(* ===== verification/Profiles.v ===== *)
(** * Profiles: the saved networks and the preferences
    (src/client/src/storage/profilestore.rs, preferences.rs)

    One group of the settings file for each saved network, and one for the preferences, the
    order of the sidebar and auto-away. A store holds no state of its own: it reads the file
    afresh, and a save is one edit of it. What is saved is what the next start loads. *)

From Stdlib Require Import Sorting.Sorted.
From stdpp Require Import sorting.
From S2P Require Import Prelude Text OrdMap SessionTypes Platform Sts SettingsIni SettingsValues Settings SettingsAccess SettingsLines SettingsFile SettingsProperties Lists ListsProperties.
From S2P Require Import MembershipNoise Command Autoaway.

(** ** A profile (profilestore.rs) *)

Definition NETWORKS_GROUP : str := lit "networks".
Definition ICON_COLOR_COUNT : N := 5.
Definition DEFAULT_PORT : N := 6697.

Record Profile := mkProfile {
  profile_id : str;
  profile_name : str;
  profile_host : str;
  profile_port : N;
  profile_tls : bool;
  connect_on_startup : bool;
  secret_saved : bool;
  nickserv_saved : bool;
  profile_nick : str;
  profile_username : str;
  profile_realname : str;
  profile_account : str;
  bouncer_network : str;
  saved_autojoin_channels : list str;
  saved_autojoin_keys : btree str;
  icon_color : option N;
  avatar_url : str;
}.
#[export] Instance profile_eta : Eta Profile := fun p =>
  mkProfile (profile_id p) (profile_name p) (profile_host p) (profile_port p) (profile_tls p) (connect_on_startup p) (secret_saved p) (nickserv_saved p)
    (profile_nick p) (profile_username p) (profile_realname p) (profile_account p) (bouncer_network p) (saved_autojoin_channels p) (saved_autojoin_keys p)
    (icon_color p) (avatar_url p).

#[export] Instance Profile_eq_dec : EqDecision Profile.
Proof. solve_decision. Defined.

Inductive ProfileProblem :=
| MissingHost | InvalidPort | MissingNick | UnsendableIdentity | UnsendableAccount | UnsendableBouncerNetwork | UnsendableChannel.

Definition contains_forbidden (text : str) : bool := existsb (fun c => (c =? 13) || (c =? 10) || (c =? 0)) text.
Definition single_field (text : str) : bool := negb (is_empty text) && negb (contains_forbidden text) && negb (existsb (N.eqb (chr " ")) text).
Definition fits_one_login_field (value : str) : bool := negb (existsb (fun c => is_whitespace c || (c =? 0) || (c =? chr "/")) value).
Definition join_field (text : str) : bool :=
  negb (is_empty text) && negb (bool_decide (head text = Some (chr ":"))) && negb (existsb (fun c => is_whitespace c || (c =? chr ",") || (c =? 0)) text).

Section Profiles.
Implicit Types (p : Profile).

(** [Profile::sasl_account] *)
Definition sasl_account p : str :=
  let account := trim (profile_account p) in
  let name := if is_empty account then trim (profile_nick p) else account in
  let bouncer := trim (bouncer_network p) in
  if is_empty bouncer then name else name ++ lit "/" ++ bouncer.

Definition resolved_name p : str := let name := trim (profile_name p) in if is_empty name then trim (profile_host p) else name.

(** The identity part of [Profile::problem], with the nick the blank names fall back to. *)
Definition identity_problem p : bool :=
  let nick := trim (profile_nick p) in
  let username := trim (profile_username p) in
  let realname := trim (profile_realname p) in
  if is_empty username && is_empty realname then false
  else
    let user := if is_empty username then nick else username in
    let real := if is_empty realname then nick else realname in
    negb (single_field user) || is_empty real || contains_forbidden real.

☆ ☆ ☆ ☆ ☆

#### [Work task]
Search the listing for the word "trim". Copy every line in which it occurs.

#### [Output of the task]
  let account := trim (profile_account p) in
  let name := if is_empty account then trim (profile_nick p) else account in
  let bouncer := trim (bouncer_network p) in
Definition resolved_name p : str := let name := trim (profile_name p) in if is_empty name then trim (profile_host p) else name.
  let nick := trim (profile_nick p) in
  let username := trim (profile_username p) in
  let realname := trim (profile_realname p) in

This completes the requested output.